*** Opening RECORDS PROVIDED ***

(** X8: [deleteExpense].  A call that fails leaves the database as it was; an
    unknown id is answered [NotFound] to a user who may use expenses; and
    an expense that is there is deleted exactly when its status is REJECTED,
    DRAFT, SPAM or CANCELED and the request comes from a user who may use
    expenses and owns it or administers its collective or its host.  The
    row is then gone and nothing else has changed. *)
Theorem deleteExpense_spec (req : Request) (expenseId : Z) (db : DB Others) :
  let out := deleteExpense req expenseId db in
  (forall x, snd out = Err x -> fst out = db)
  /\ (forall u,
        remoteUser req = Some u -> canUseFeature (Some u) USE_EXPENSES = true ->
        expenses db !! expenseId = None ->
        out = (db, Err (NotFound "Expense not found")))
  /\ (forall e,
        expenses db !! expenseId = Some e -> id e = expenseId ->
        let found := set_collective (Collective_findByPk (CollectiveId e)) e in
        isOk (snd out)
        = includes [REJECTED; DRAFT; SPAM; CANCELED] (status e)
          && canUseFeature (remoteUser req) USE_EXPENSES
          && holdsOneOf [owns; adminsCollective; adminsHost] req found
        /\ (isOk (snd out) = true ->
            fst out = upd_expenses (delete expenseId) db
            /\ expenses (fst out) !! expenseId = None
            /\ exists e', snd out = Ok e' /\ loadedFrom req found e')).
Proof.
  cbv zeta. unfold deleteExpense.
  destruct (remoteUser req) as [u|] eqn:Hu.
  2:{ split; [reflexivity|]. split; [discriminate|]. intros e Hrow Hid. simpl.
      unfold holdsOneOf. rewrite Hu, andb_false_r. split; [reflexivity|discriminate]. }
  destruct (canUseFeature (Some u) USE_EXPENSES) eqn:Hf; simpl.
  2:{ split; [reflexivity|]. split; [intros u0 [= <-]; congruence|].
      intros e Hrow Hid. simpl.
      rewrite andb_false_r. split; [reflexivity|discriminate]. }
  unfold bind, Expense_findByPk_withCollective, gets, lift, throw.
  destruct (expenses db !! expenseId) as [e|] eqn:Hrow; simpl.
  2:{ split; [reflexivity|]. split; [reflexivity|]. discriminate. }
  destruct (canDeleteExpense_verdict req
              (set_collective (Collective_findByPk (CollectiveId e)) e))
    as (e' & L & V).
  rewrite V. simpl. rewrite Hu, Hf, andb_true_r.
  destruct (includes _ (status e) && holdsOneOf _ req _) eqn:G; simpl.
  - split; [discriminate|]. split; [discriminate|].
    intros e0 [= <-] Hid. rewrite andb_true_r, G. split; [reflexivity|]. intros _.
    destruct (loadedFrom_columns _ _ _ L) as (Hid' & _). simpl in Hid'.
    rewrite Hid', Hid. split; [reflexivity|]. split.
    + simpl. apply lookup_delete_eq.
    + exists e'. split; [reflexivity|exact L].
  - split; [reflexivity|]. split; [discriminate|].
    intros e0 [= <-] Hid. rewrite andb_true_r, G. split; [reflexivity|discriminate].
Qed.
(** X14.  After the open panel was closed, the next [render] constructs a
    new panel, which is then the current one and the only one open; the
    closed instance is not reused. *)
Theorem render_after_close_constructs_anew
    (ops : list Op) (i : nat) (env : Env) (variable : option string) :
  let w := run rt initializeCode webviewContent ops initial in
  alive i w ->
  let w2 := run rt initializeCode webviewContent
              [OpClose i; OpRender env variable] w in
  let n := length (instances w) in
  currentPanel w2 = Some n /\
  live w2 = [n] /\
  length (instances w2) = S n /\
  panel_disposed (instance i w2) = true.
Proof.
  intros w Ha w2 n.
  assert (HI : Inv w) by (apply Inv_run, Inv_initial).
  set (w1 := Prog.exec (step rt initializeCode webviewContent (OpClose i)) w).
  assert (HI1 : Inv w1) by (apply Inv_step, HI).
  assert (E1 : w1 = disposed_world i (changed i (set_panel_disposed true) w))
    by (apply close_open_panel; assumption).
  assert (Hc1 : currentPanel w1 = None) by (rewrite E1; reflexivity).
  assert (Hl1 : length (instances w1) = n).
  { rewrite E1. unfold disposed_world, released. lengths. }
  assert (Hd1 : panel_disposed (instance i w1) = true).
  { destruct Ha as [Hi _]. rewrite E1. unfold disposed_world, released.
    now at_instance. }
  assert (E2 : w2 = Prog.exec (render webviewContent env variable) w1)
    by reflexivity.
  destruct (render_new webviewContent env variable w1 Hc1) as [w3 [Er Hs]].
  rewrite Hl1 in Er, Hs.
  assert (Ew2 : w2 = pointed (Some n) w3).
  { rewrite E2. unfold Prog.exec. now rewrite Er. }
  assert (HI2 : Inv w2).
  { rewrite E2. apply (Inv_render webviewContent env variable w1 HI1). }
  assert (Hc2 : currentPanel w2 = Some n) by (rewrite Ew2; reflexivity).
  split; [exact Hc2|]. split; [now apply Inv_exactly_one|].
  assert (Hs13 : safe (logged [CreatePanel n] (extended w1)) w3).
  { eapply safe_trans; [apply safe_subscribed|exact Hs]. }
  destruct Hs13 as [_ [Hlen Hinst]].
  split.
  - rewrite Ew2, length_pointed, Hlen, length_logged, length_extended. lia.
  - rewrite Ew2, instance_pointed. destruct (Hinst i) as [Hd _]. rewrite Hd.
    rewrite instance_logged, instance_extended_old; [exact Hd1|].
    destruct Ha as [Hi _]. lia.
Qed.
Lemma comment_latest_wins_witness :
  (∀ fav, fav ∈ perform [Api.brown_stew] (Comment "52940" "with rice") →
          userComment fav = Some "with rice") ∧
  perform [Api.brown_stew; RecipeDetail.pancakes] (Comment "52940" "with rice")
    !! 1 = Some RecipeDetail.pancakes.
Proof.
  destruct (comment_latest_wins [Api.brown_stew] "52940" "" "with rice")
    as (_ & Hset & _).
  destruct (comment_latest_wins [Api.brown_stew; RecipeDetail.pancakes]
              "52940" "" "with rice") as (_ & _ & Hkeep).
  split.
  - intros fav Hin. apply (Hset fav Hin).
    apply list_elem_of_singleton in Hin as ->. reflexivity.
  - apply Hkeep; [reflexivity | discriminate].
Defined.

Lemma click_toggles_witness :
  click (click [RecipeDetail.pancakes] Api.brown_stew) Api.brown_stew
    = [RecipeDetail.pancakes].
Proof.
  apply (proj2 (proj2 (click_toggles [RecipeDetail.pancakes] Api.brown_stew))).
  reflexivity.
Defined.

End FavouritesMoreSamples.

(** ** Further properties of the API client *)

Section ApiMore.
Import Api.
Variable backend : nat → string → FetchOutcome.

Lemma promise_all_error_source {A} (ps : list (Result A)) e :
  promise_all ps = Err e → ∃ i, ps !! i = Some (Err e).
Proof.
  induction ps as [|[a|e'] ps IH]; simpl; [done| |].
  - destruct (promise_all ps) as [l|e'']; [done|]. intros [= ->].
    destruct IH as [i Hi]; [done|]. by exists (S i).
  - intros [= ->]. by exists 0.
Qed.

*** Closing RECORDS PROVIDED ***

> PROBLEM STATEMENT
Lines containing the word "Hkeep": copy each of them from the material.

> YOUR RESPONSE
              "52940" "" "with rice") as (_ & _ & Hkeep).
  - apply Hkeep; [reflexivity | discriminate].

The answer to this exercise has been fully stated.